Mobile // Mobile Applications
12:25 PM

Take On Memory Corruption And Win

Microsoft's Fault Tolerant Heap provides one approach

Debugging is one of the most difficult tasks developers face--even more difficult, some would argue, than writing code. And of the many different bugs developers encounter, heap corruptions can be the hardest to track down. These problems are caused by misbehaving code that modifies the part of memory where variables are stored or managed. They don't always show up right away and, as a result, are sometimes written off as so infrequent that they're not worth fixing. This can be a serious mistake.

After painstakingly analyzing crash dump data submitted to its Watson online error reporting service, Microsoft concluded that heap corruptions are one of the most common problems developers encounter, and so it came up with a Windows 7 service called the Fault Tolerant Heap.

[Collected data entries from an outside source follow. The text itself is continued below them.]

(** X7. The fields the transformer only copies (id, title, release date,
    runtime, the two vote fields, popularity, budget, revenue, original
    language) hold what the payload holds under the key, [null]
    included, and the empty string when the key is missing. *)
Theorem copied_fields_come_from_payload (d : json) (r : MovieData) :
  extract_movie_data d = Ok (Some r) ->
  id r = or_empty (field "id" d)
  /\ title r = or_empty (field "title" d)
  /\ release_date r = or_empty (field "release_date" d)
  /\ runtime r = or_empty (field "runtime" d)
  /\ vote_average r = or_empty (field "vote_average" d)
  /\ vote_count r = or_empty (field "vote_count" d)
  /\ popularity r = or_empty (field "popularity" d)
  /\ budget r = or_empty (field "budget" d)
  /\ revenue r = or_empty (field "revenue" d)
  /\ original_language r = or_empty (field "original_language" d).
Proof.
  intros H. apply extract_parts in H.
  destruct H as (_ & _ & _ & _ & _ & _ & _ & H). exact H.
Qed.

Lemma copied_fields_come_from_payload_witness :
  exists r,
    extract_movie_data sample_details = Ok (Some r)
    /\ id r = JNum 550
    /\ title r = JStr "Fight Club"
    /\ runtime r = JStr "".
Proof.
  eexists. split; [reflexivity|].
  pose proof (copied_fields_come_from_payload sample_details _ eq_refl)
    as (H1 & H2 & _ & H4 & _).
  split; [exact H1|]. split; [exact H2 | exact H4].
Defined.

(** X8. A payload whose overview, or whose tagline, is present and is not
    a string (such as [null]) yields no record: the transformer raises. *)
Theorem text_that_is_no_string_raises (d : json) (key : string) (v : json) :
  key = "overview" \/ key = "tagline" ->
  field key d = Some v ->
  (forall s, v <> JStr s) ->
  exists e, extract_movie_data d = Raise e.
Proof.
  intros Hkey Hf Hv.
  destruct (extract_movie_data d) as [[r|]|e] eqn:E.
  - exfalso. apply extract_parts in E.
    destruct E as (_ & _ & _ & _ & _ & (a & Ha & Fa) & (b & Hb & Fb) & _).
    destruct Hkey as [-> | ->].
    + rewrite (field_dict_get _ _ (JStr "") _ Hf) in Ha. injection Ha as <-.
      destruct v; try discriminate. eapply Hv; reflexivity.
    + rewrite (field_dict_get _ _ (JStr "") _ Hf) in Hb. injection Hb as <-.
      destruct v; try discriminate. eapply Hv; reflexivity.
  - exfalso. unfold extract_movie_data in E.
    rewrite (field_truthy _ _ _ Hf) in E. cbn [negb] in E.
    repeat match type of E with
           | rbind ?x _ = Ok _ => destruct x; [cbn [rbind] in E | discriminate E]
           end.
    discriminate.
  - exists e. reflexivity.
Qed.

Lemma text_that_is_no_string_raises_witness :
  exists e, extract_movie_data null_overview = Raise e.
Proof.
  refine (text_that_is_no_string_raises null_overview "overview" JNull
            (or_introl eq_refl) eq_refl _).
  intros s. discriminate.
Defined.

(** X9. The cast field of a returned record is the names of the first ten
    cast entries, in their order, joined by ", "; it holds ten names when
    the cast is longer, and nothing past the tenth entry is read. *)
Theorem cast_is_first_ten_names
    (d : json) (r : MovieData) (credits : json) (members : list json) :
  extract_movie_data d = Ok (Some r) ->
  field "credits" d = Some credits ->
  field "cast" credits = Some (JArr members) ->
  exists names,
    names_of (firstn 10 members) = Ok (map JStr names)
    /\ cast r = String.concat ", " names
    /\ List.length names = Nat.min 10 (List.length members).
Proof.
  intros H Hc Hm. apply extract_parts in H. destruct H as (_ & _ & Ht & _).
  unfold top_cast in Ht.
  rewrite (field_dict_get _ _ JNull _ Hc) in Ht. cbn [rbind] in Ht.
  rewrite (field_truthy _ _ _ Hm) in Ht.
  rewrite (field_dict_get _ _ JNull _ Hm) in Ht. cbn [rbind] in Ht.
  destruct members as [|m members].
  - cbn in Ht. injection Ht as <-. exists []. repeat split.
  - cbn [truthy slice_to rbind iterate] in Ht.
    destruct (joined_inv _ _ Ht) as (names & E1 & E2 & E3).
    exists names. split; [exact E1|]. split; [exact E2|].
    rewrite E3. apply length_firstn.
Qed.

Lemma cast_is_first_ten_names_witness :
  exists r,
    extract_movie_data sample_details = Ok (Some r)
    /\ exists names,
         names_of (firstn 10 (map named twelve ++ [JNum 0])) = Ok (map JStr names)
         /\ cast r = String.concat ", " names
         /\ List.length names = Nat.min 10 13.
Proof.
  eexists. split; [reflexivity|].
  exact (cast_is_first_ten_names sample_details _ sample_credits
           (map named twelve ++ [JNum 0]) eq_refl eq_refl eq_refl).
Defined.

(** X10. The genres field and the production companies field of a
    returned record are the names of all the entries of the payload's
    list, in their order, joined by ", "; each is empty when the payload
    has no such key. *)
Theorem name_lists_are_joined_in_full (d : json) (r : MovieData) :
  extract_movie_data d = Ok (Some r) ->
  (forall entries, field "genres" d = Some (JArr entries) ->
     exists names, names_of entries = Ok (map JStr names)
                   /\ genres r = String.concat ", " names
                   /\ List.length names = List.length entries)
  /\ (forall entries, field "production_companies" d = Some (JArr entries) ->
        exists names, names_of entries = Ok (map JStr names)
                      /\ production_companies r = String.concat ", " names
                      /\ List.length names = List.length entries)
  /\ (field "genres" d = None -> genres r = "")
  /\ (field "production_companies" d = None -> production_companies r = "").
Proof.
  intros H. apply extract_parts in H.
  destruct H as (Hd & _ & _ & Hg & Hp & _).
  assert (Hlist : forall key shown entries,
            joined_names d key = Ok shown ->
            field key d = Some (JArr entries) ->
            exists names, names_of entries = Ok (map JStr names)
                          /\ shown = String.concat ", " names
                          /\ List.length names = List.length entries).
  { intros key shown entries Hj Hf. unfold joined_names in Hj.
    rewrite (field_dict_get _ _ JNull _ Hf) in Hj. cbn [rbind] in Hj.
    destruct entries as [|e entries].
    - cbn in Hj. injection Hj as <-. exists []. repeat split.
    - cbn [truthy iterate rbind] in Hj. apply joined_inv. exact Hj. }
  assert (Hnone : forall key shown,
            joined_names d key = Ok shown -> field key d = None -> shown = "").
  { intros key shown Hj Hf. unfold joined_names in Hj.
    destruct d as [| | | | |kvs]; try discriminate.
    cbn in Hf. cbn in Hj. rewrite Hf in Hj. cbn in Hj. congruence. }
  split; [intros entries; apply Hlist; exact Hg|].
  split; [intros entries; apply Hlist; exact Hp|].
  split; [apply Hnone; exact Hg | apply Hnone; exact Hp].
Qed.

Lemma name_lists_are_joined_in_full_witness :
  exists r,
    extract_movie_data sample_details = Ok (Some r)
    /\ genres r = "Drama"
    /\ production_companies r = "Fox, Regency"
    /\ exists names, names_of [named "Fox"; named "Regency"] = Ok (map JStr names)
                     /\ production_companies r = String.concat ", " names
                     /\ List.length names = 2%nat.
Proof.
  eexists. split; [reflexivity|]. split; [reflexivity|]. split; [reflexivity|].
  exact (proj1 (proj2 (name_lists_are_joined_in_full sample_details _ eq_refl))
               [named "Fox"; named "Regency"] eq_refl).
Defined.

(* ===================================================================== *)
(** ** Invariants of the loops, in general *)
(* ===================================================================== *)

Section Leads.

Lemma leads_bind {A B} (P R Q : Session -> Prop) (m : M A) (k : A -> M B) :
  leads P R m -> (forall s, R s -> Q s) -> (forall a, leads R Q (k a)) ->
  leads P Q (bind m k).
Proof.
  intros Hm Hrq Hk s o s' H Hs.
  apply bind_inv in H as [(a & s1 & E & H) | [(e & E & _) | [E _]]].
  - eapply Hk; eauto.
  - apply Hrq. eapply Hm; eauto.
  - apply Hrq. eapply Hm; eauto.
Qed.

Lemma preserves_bind_lift {A B} (I : Session -> Prop) (r : result A) (k : A -> M B) :
  (forall a, r = Ok a -> preserves I (k a)) -> preserves I (bind (lift r) k).
Proof.
  intros Hk. destruct r as [a|e].
  - intros s o s' H. rewrite bind_lift_ok in H. revert H. apply Hk. reflexivity.
  - intros s o s' H Hs. inversion H; subst. exact Hs.
Qed.

Lemma min_int_le (v : json) (cap total : Z) : min_int v cap = Ok total -> total <= cap.
Proof.
  unfold min_int. destruct (as_int v) as [i|]; [|discriminate].
  intros H. injection H as <-. destruct (Z.ltb_spec cap i); lia.
Qed.

Lemma should_skip_year_same (year : Z) (s : Session) :
  snd (should_skip_year year s) = s.
Proof.
  unfold should_skip_year. rewrite bind_gets.
  destruct (dict_get (progress s) "last_year" JNull) as [v|e]; [|reflexivity].
  rewrite bind_lift_ok. destruct v; try reflexivity;
    (destruct (int_lt year _); reflexivity).
Qed.

Lemma get_starting_page_same (year : Z) (s : Session) :
  snd (get_starting_page year s) = s.
Proof.
  unfold get_starting_page. rewrite bind_gets.
  destruct (dict_get (progress s) "last_year" JNull) as [v|e]; [|reflexivity].
  rewrite bind_lift_ok. destruct (eq_int v year); [|reflexivity].
  destruct (dict_get (progress s) "last_page" (JNum 1)); reflexivity.
Qed.

End Leads.

Section LoopsKeep.
Variable env : Env.
Variable pause : bool.
Variable I : Session -> Prop.

(** The loop over the items of a page.  While an item is handled a
    second property [J] may hold, which the write turns back into [I]. *)
Section Movies.
Variable J : json -> Session -> Prop.
Hypothesis enter :
  forall v s, I s -> hashable v = true -> mem v (extracted_ids s) = false -> J v s.
Hypothesis J_fetch : forall v, preserves (J v) (fetch_movie_details env v).
Hypothesis J_write : forall v row, leads (J v) I (write_row v row).
Hypothesis leave : forall v s, J v s -> I s.
Hypothesis I_sleep : forall ms, preserves I (sleep ms).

At a high level, FTH monitors process crashes that result from heap corruptions. Once a process is identified as faulty, FTH puts a "shim" of additional bytes into that process. The shim pads the heap allocations--memory that's dynamically set aside at runtime--so the next time the process overwrites one of them, there's enough padding to avoid a crash. (See diagram at right.)

FTH's monitoring capabilities are implemented as a plug-in to the Windows Diagnostics Service wdi.dll (the dynamic linked library that provides support for analysis reports), which is hosted in the SVCHOST.EXE shared-service host. The plug-in monitors the Windows Event Log for entries related to application crashes and analyzes them to make decisions about how and how often an application is failing. The application-crash entries are written by the Windows Error Reporting infrastructure.

Once an application is known to be faulty because of a heap corruption, the fault-tolerant client is loaded into the process address space the next time it starts. The next time the allocation overwrites the heap block, the extra bytes ensure that the application survives the heap corruption.

An interceptor is used in each faulty process, so there are some performance implications when using FTH. But from a code perspective, the impact is minimal because the interceptor does little besides padding the allocation request size. The real expense comes from the additional memory that's being requested to mitigate the heap corruption.

The criteria the server uses to decide when to tag a process as faulty is configurable and stored in the registry under the following key:


FTH, by default, flags processes as faulty if they crash three times an hour. Once every seven days, it resets all monitoring and starts over to see if any applications have been fixed.

The final piece of information under the configuration registry key is the subkey State. This key exists only if the FTH has tagged at least one application as faulty. A new registry value is created and named after the full path of the application. The actual registry value is of type binary and therefore not directly interpretable, but this key can yield some insights into which applications have been misbehaving on any given system.

Take Heap Corruptions Seriously

So if FTH magically tracks heap corruptions, why bother investigating and fixing the code? If you suspect a heap corruption in your application, you must debug it rather than rely on the FTH to save your application. Here's why:

>> FTH doesn't fix all types of heap corruptions. Don't assume it will automatically fix yours.

>> Faults mitigated by the FTH are reported using the standard error-reporting channels.

>> Faulty applications use more memory because of FTH padding and negatively affect performance.

>> Tagging faulty apps leads to periodic resets and poor user experiences.

>> In certain environments, users may disable the FTH, and your application will showcase heap corruptions in all of their glory.

Properly managing the memory that the heap manager carefully parcels out can make the difference between an application being highly successful and a complete disaster. The net effects of heap corruptions can range from application crashes and random behavior to serious security problems.

Microsoft's FTH provides a safety net around applications that suffer from certain types of corruption at the cost of the additional memory. However, FTH doesn't protect against all types of heap corruptions, only those it determines are safe to mitigate. Based on this fact alone, developers shouldn't rely on FTH to handle their bugs. Instead, treat it as an additional step that will lead to better end-user experiences.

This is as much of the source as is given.